>>>

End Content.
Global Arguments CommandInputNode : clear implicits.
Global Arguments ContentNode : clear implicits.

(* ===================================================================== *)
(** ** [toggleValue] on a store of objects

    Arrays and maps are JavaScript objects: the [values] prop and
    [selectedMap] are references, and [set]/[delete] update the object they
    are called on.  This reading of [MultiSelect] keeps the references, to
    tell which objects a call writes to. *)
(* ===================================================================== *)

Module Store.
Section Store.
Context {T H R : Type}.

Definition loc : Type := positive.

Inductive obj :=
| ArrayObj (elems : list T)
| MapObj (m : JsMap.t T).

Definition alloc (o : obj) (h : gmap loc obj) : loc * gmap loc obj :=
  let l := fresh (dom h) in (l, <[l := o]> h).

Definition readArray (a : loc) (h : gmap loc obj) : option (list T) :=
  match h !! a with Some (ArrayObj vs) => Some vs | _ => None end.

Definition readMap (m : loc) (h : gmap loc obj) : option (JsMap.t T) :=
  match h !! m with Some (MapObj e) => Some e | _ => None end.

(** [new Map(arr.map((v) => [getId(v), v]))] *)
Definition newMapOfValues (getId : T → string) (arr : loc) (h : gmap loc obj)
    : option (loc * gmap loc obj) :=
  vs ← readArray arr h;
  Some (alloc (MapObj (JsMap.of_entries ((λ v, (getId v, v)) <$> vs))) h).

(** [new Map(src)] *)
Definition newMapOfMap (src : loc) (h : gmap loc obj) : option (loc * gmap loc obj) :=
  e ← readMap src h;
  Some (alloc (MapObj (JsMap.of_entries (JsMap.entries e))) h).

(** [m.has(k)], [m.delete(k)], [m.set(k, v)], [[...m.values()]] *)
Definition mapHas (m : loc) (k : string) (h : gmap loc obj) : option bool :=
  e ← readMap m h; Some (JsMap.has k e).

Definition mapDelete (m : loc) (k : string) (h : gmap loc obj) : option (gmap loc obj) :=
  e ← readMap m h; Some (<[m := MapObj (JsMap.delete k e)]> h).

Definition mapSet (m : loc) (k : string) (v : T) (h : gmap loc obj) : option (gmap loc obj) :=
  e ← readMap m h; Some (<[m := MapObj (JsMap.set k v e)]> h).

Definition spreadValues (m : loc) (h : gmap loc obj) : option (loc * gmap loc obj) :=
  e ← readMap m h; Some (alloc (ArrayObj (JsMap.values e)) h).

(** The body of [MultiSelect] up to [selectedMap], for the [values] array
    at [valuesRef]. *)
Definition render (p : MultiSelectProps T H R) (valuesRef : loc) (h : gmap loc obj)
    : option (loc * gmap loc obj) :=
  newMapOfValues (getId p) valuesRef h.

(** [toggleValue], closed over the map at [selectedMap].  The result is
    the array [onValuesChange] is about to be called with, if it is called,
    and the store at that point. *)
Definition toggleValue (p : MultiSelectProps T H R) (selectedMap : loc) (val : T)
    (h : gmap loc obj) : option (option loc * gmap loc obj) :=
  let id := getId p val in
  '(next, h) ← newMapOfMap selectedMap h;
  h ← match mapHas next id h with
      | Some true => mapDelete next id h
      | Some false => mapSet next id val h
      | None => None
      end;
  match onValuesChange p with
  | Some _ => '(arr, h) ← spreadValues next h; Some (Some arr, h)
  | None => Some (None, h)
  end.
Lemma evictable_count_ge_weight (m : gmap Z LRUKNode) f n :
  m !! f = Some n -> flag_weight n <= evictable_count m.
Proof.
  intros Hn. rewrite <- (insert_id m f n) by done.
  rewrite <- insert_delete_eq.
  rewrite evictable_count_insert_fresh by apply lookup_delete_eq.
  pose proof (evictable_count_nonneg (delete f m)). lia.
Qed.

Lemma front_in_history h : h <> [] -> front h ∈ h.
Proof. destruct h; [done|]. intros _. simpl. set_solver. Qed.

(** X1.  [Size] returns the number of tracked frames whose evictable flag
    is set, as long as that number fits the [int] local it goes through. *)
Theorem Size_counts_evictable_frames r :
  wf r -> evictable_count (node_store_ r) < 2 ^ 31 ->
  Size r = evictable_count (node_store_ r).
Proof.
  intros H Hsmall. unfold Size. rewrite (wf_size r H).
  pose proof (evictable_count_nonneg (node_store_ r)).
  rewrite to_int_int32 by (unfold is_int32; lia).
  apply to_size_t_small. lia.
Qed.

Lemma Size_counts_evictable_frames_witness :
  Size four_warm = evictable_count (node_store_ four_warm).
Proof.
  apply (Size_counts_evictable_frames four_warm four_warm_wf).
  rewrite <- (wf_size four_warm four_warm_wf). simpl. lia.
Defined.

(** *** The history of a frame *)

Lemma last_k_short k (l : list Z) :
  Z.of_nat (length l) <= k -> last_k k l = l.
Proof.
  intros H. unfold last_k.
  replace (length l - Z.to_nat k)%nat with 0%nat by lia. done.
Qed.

<<<

Return all of the data above verbatim.

End Content.
Global Arguments CommandInputNode : clear implicits.
Global Arguments ContentNode : clear implicits.

(* ===================================================================== *)
(** ** [toggleValue] on a store of objects

    Arrays and maps are JavaScript objects: the [values] prop and
    [selectedMap] are references, and [set]/[delete] update the object they
    are called on.  This reading of [MultiSelect] keeps the references, to
    tell which objects a call writes to. *)
(* ===================================================================== *)

Module Store.
Section Store.
Context {T H R : Type}.

Definition loc : Type := positive.

Inductive obj :=
| ArrayObj (elems : list T)
| MapObj (m : JsMap.t T).

Definition alloc (o : obj) (h : gmap loc obj) : loc * gmap loc obj :=
  let l := fresh (dom h) in (l, <[l := o]> h).

Definition readArray (a : loc) (h : gmap loc obj) : option (list T) :=
  match h !! a with Some (ArrayObj vs) => Some vs | _ => None end.

Definition readMap (m : loc) (h : gmap loc obj) : option (JsMap.t T) :=
  match h !! m with Some (MapObj e) => Some e | _ => None end.

(** [new Map(arr.map((v) => [getId(v), v]))] *)
Definition newMapOfValues (getId : T → string) (arr : loc) (h : gmap loc obj)
    : option (loc * gmap loc obj) :=
  vs ← readArray arr h;
  Some (alloc (MapObj (JsMap.of_entries ((λ v, (getId v, v)) <$> vs))) h).

(** [new Map(src)] *)
Definition newMapOfMap (src : loc) (h : gmap loc obj) : option (loc * gmap loc obj) :=
  e ← readMap src h;
  Some (alloc (MapObj (JsMap.of_entries (JsMap.entries e))) h).

(** [m.has(k)], [m.delete(k)], [m.set(k, v)], [[...m.values()]] *)
Definition mapHas (m : loc) (k : string) (h : gmap loc obj) : option bool :=
  e ← readMap m h; Some (JsMap.has k e).

Definition mapDelete (m : loc) (k : string) (h : gmap loc obj) : option (gmap loc obj) :=
  e ← readMap m h; Some (<[m := MapObj (JsMap.delete k e)]> h).

Definition mapSet (m : loc) (k : string) (v : T) (h : gmap loc obj) : option (gmap loc obj) :=
  e ← readMap m h; Some (<[m := MapObj (JsMap.set k v e)]> h).

Definition spreadValues (m : loc) (h : gmap loc obj) : option (loc * gmap loc obj) :=
  e ← readMap m h; Some (alloc (ArrayObj (JsMap.values e)) h).

(** The body of [MultiSelect] up to [selectedMap], for the [values] array
    at [valuesRef]. *)
Definition render (p : MultiSelectProps T H R) (valuesRef : loc) (h : gmap loc obj)
    : option (loc * gmap loc obj) :=
  newMapOfValues (getId p) valuesRef h.

(** [toggleValue], closed over the map at [selectedMap].  The result is
    the array [onValuesChange] is about to be called with, if it is called,
    and the store at that point. *)
Definition toggleValue (p : MultiSelectProps T H R) (selectedMap : loc) (val : T)
    (h : gmap loc obj) : option (option loc * gmap loc obj) :=
  let id := getId p val in
  '(next, h) ← newMapOfMap selectedMap h;
  h ← match mapHas next id h with
      | Some true => mapDelete next id h
      | Some false => mapSet next id val h
      | None => None
      end;
  match onValuesChange p with
  | Some _ => '(arr, h) ← spreadValues next h; Some (Some arr, h)
  | None => Some (None, h)
  end.
Lemma evictable_count_ge_weight (m : gmap Z LRUKNode) f n :
  m !! f = Some n -> flag_weight n <= evictable_count m.
Proof.
  intros Hn. rewrite <- (insert_id m f n) by done.
  rewrite <- insert_delete_eq.
  rewrite evictable_count_insert_fresh by apply lookup_delete_eq.
  pose proof (evictable_count_nonneg (delete f m)). lia.
Qed.

Lemma front_in_history h : h <> [] -> front h ∈ h.
Proof. destruct h; [done|]. intros _. simpl. set_solver. Qed.

(** X1.  [Size] returns the number of tracked frames whose evictable flag
    is set, as long as that number fits the [int] local it goes through. *)
Theorem Size_counts_evictable_frames r :
  wf r -> evictable_count (node_store_ r) < 2 ^ 31 ->
  Size r = evictable_count (node_store_ r).
Proof.
  intros H Hsmall. unfold Size. rewrite (wf_size r H).
  pose proof (evictable_count_nonneg (node_store_ r)).
  rewrite to_int_int32 by (unfold is_int32; lia).
  apply to_size_t_small. lia.
Qed.

Lemma Size_counts_evictable_frames_witness :
  Size four_warm = evictable_count (node_store_ four_warm).
Proof.
  apply (Size_counts_evictable_frames four_warm four_warm_wf).
  rewrite <- (wf_size four_warm four_warm_wf). simpl. lia.
Defined.

(** *** The history of a frame *)

Lemma last_k_short k (l : list Z) :
  Z.of_nat (length l) <= k -> last_k k l = l.
Proof.
  intros H. unfold last_k.
  replace (length l - Z.to_nat k)%nat with 0%nat by lia. done.
Qed.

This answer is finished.